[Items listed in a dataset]
═══
Inductive outcome (A : Type) : Type :=
| Returns (a : A)
| Raises (e : exception).
Arguments Returns {A} a.
Arguments Raises {A} e.

(** ** Responses *)

(** A response of [fetch]: its status, its status text, its headers
    ([headers.get], [null] being [None]) and what [response.json()] gives.
    [ok] is the status being in the range 200-299 (Fetch Standard). *)
Record Response := {
  status : N;
  statusText : jsstring;
  headers : jsstring -> option jsstring;
  json : completion value
}.

Definition ok (response : Response) : bool := between 200 (status response) 299.

(** [if (v)], [v && ...], [v ? ... : ...] *)
Definition truthy (v : value) : bool :=
  match v with
  | VUndefined | VNull => false
  | VBool b => b
  | VNum (S754_zero _) | VNum S754_nan => false
  | VNum _ => true
  | VStr s => negb (is_empty s)
  | VArr _ | VObj _ => true
  end.

(** [typeof v === 'object'] *)
Definition typeof_object (v : value) : bool :=
  match v with
  | VNull | VArr _ | VObj _ => true
  | _ => false
  end.

(** [v.k] on any value the platform parsed, for the keys the client reads
    (none of them is a property of a prototype): [null] and [undefined]
    raise, a record gives its own property, anything else [undefined]. *)
Definition get_property (v : value) (k : jsstring) : completion value :=
  match v with
  | VUndefined | VNull => Throw TypeError
  | VObj o => Normal (get o k)
  | _ => Normal VUndefined
  end.

Definition Number_isNaN (n : number) : bool :=
  match n with
  | S754_nan => true
  | _ => false
  end.

Record ResponseMetadata := {
  requestId : option jsstring;
  apiVersion : option jsstring;
  costUsd : option number;
  balanceRemainingUsd : option number;
  rateLimitLimit : option number;
  rateLimitRemaining : option number;
  rateLimitReset : option number
}.

(** The numbers of the metadata. *)
Definition numeric_fields (m : ResponseMetadata) : list (option number) :=
  [costUsd m; balanceRemainingUsd m; rateLimitLimit m; rateLimitRemaining m;
   rateLimitReset m].

(** The global functions [parseFloat] and [parseInt] of the platform. *)
Class Globals := {
  parseFloat : jsstring -> number;
  parseInt : jsstring -> N -> number
}.

Section Request.

Context {P : Platform} {G : Globals}.

(** [safeFloat] and [safeInt] of [extractMetadata]. *)
Definition safeFloat (headers : jsstring -> option jsstring) (key : jsstring)
  : option number :=
  match headers key with
  | Some (c :: r) =>
      let parsed := parseFloat (c :: r) in
      if negb (Number_isNaN parsed) then Some parsed else None
  | _ => None
  end.

Definition safeInt (headers : jsstring -> option jsstring) (key : jsstring)
  : option number :=
  match headers key with
  | Some (c :: r) =>
      let parsed := parseInt (c :: r) 10 in
      if negb (Number_isNaN parsed) then Some parsed else None
  | _ => None
  end.

Definition extractMetadata (headers : jsstring -> option jsstring) : ResponseMetadata :=
  {| requestId := headers (lit "X-Request-ID");
     apiVersion := headers (lit "X-Ragora-API-Version");
     costUsd := safeFloat headers (lit "X-Ragora-Cost-USD");
     balanceRemainingUsd := safeFloat headers (lit "X-Ragora-Balance-Remaining-USD");
     rateLimitLimit := safeInt headers (lit "X-RateLimit-Limit");
     rateLimitRemaining := safeInt headers (lit "X-RateLimit-Remaining");
     rateLimitReset := safeInt headers (lit "X-RateLimit-Reset") |}.

(** The [try] block of [handleError]: the [RagoraError] it throws, or the
    other error that it raises on the way. *)
Definition handleError_try (response : Response) (requestId : option jsstring)
  : completion RagoraError.t :=
  data <- json response ;;
  data_error <- get_property data (lit "error") ;;
  if truthy data_error then
    let errorData := data_error in
    if typeof_object errorData then
      c <- get_property errorData (lit "code") ;;
      code <- ToString (coalesce c (VStr (lit "unknown"))) ;;
      m <- get_property errorData (lit "message") ;;
      message <- ToString (coalesce m (VStr (lit "Unknown error"))) ;;
      d <- get_property errorData (lit "details") ;;
      let error :=
        {| APIError.code := code;
           APIError.message := message;
           APIError.details := match Array_isArray d with Some l => l | None => [] end;
           APIError.requestId := requestId |} in
      Normal {| RagoraError.message := APIError.message error;
                RagoraError.statusCode := status response;
                RagoraError.error := Some error;
                RagoraError.requestId := requestId |}
    else
      s <- ToString errorData ;;
      Normal {| RagoraError.message := s;
                RagoraError.statusCode := status response;
                RagoraError.error := None;
                RagoraError.requestId := requestId |}
  else
    m <- get_property data (lit "message") ;;
    s <- ToString (coalesce m (VStr (statusText response))) ;;
    Normal {| RagoraError.message := s;
              RagoraError.statusCode := status response;
              RagoraError.error := None;
              RagoraError.requestId := requestId |}.

(** [handleError]: the [RagoraError] it throws (it never returns). The
    [catch] rethrows a [RagoraError] and replaces any other error. *)
Definition handleError (response : Response) (requestId : option jsstring)
  : RagoraError.t :=
  match handleError_try response requestId with
  | Normal e => e
  | Throw _ =>
      {| RagoraError.message :=
           or_else (statusText response) (lit "HTTP " ++ decimal_string (status response));
         RagoraError.statusCode := status response;
         RagoraError.error := None;
         RagoraError.requestId := requestId |}
  end.

(** [request], from the response that [fetch] resolved with. *)
Definition request (response : Response) : outcome (value * ResponseMetadata) :=
  let metadata := extractMetadata (headers response) in
  if negb (ok response) then
    Raises (Ragora (handleError response (requestId metadata)))
  else
    match json response with
    | Normal data => Returns (data, metadata)
    | Throw e => Raises (Native e)
    end.

End Request.

(** ** The responses of [search] and [chat] *)

Module SearchResponse.

Record t := {
  results : list SearchResult;
  fragments : option (list object);
  knowledgeGraph : option object;
  globalGraphContext : option object;
  graphDebug : option object;
  object : value;
  systemInstruction : value;
  knowledgeGraphSummary : value;
  query : jsstring;
  total : nat;
  metadata : ResponseMetadata
}.

End SearchResponse.

Module ChatChoice.

Record t := {
  index : value;
  role : value;
  content : value;
  finishReason : value
}.

End ChatChoice.

Module ChatUsage.

Record t := {
  promptTokens : value;
  completionTokens : value;
  totalTokens : value
}.

End ChatUsage.

Module ChatResponse.

Record t := {
  id : value;
  object : value;
  created : value;
  model : value;
  choices : list ChatChoice.t;
  usage : option ChatUsage.t;
  sources : list SearchResult;
  metadata : ResponseMetadata
}.

End ChatResponse.

(** [l.filter(RagoraClient.isRecord)] *)
Fixpoint filter_records (l : list value) : list object :=
  match l with
  | [] => []
  | v :: r =>
      match isRecord v with
      | Some o => o :: filter_records r
      | None => filter_records r
      end
  end.

(** [data as Record<string, unknown>] where [data] is not null: a value
    that is not a record has none of the keys. *)
Definition as_record (data : value) : object :=
  match data with
  | VObj o => o
  | _ => []
  end.

Section Responses.

Context {P : Platform} {G : Globals}.

(** [search], from the body and the metadata that [request] returned. *)
Definition search_response (data : value) (metadata : ResponseMetadata)
           (query : jsstring) : completion SearchResponse.t :=
  raw <- get_property data (lit "results") ;;
  results <- mapSearchResults raw ;;
  data_fragments <- get_property data (lit "fragments") ;;
  let fragments :=
    match Array_isArray data_fragments with
    | Some l => Some (filter_records l)
    | None => None
    end in
  object <- get_property data (lit "object") ;;
  system_instruction <- get_property data (lit "system_instruction") ;;
  knowledge_graph <- get_property data (lit "knowledge_graph") ;;
  global_graph_context <- get_property data (lit "global_graph_context") ;;
  knowledge_graph_summary <- get_property data (lit "knowledge_graph_summary") ;;
  graph_debug <- get_property data (lit "graph_debug") ;;
  Normal {| SearchResponse.object := object;
            SearchResponse.results := results;
            SearchResponse.fragments := fragments;
            SearchResponse.systemInstruction := system_instruction;
            SearchResponse.knowledgeGraph := isRecord knowledge_graph;
            SearchResponse.globalGraphContext := isRecord global_graph_context;
            SearchResponse.knowledgeGraphSummary := knowledge_graph_summary;
            SearchResponse.graphDebug := isRecord graph_debug;
            SearchResponse.query := query;
            SearchResponse.total := List.length results;
            SearchResponse.metadata := metadata |}.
═══
__EXERCISE DIRECTIONS__.
Only the lines above starting with the one with "that is not" and going through the one with "(** [search], from" are to be copied, word for word and with both ends kept.

__ANSWER BOX__.
    that is not a record has none of the keys. *)
Definition as_record (data : value) : object :=
  match data with
  | VObj o => o
  | _ => []
  end.

Section Responses.

Context {P : Platform} {G : Globals}.

(** [search], from the body and the metadata that [request] returned. *)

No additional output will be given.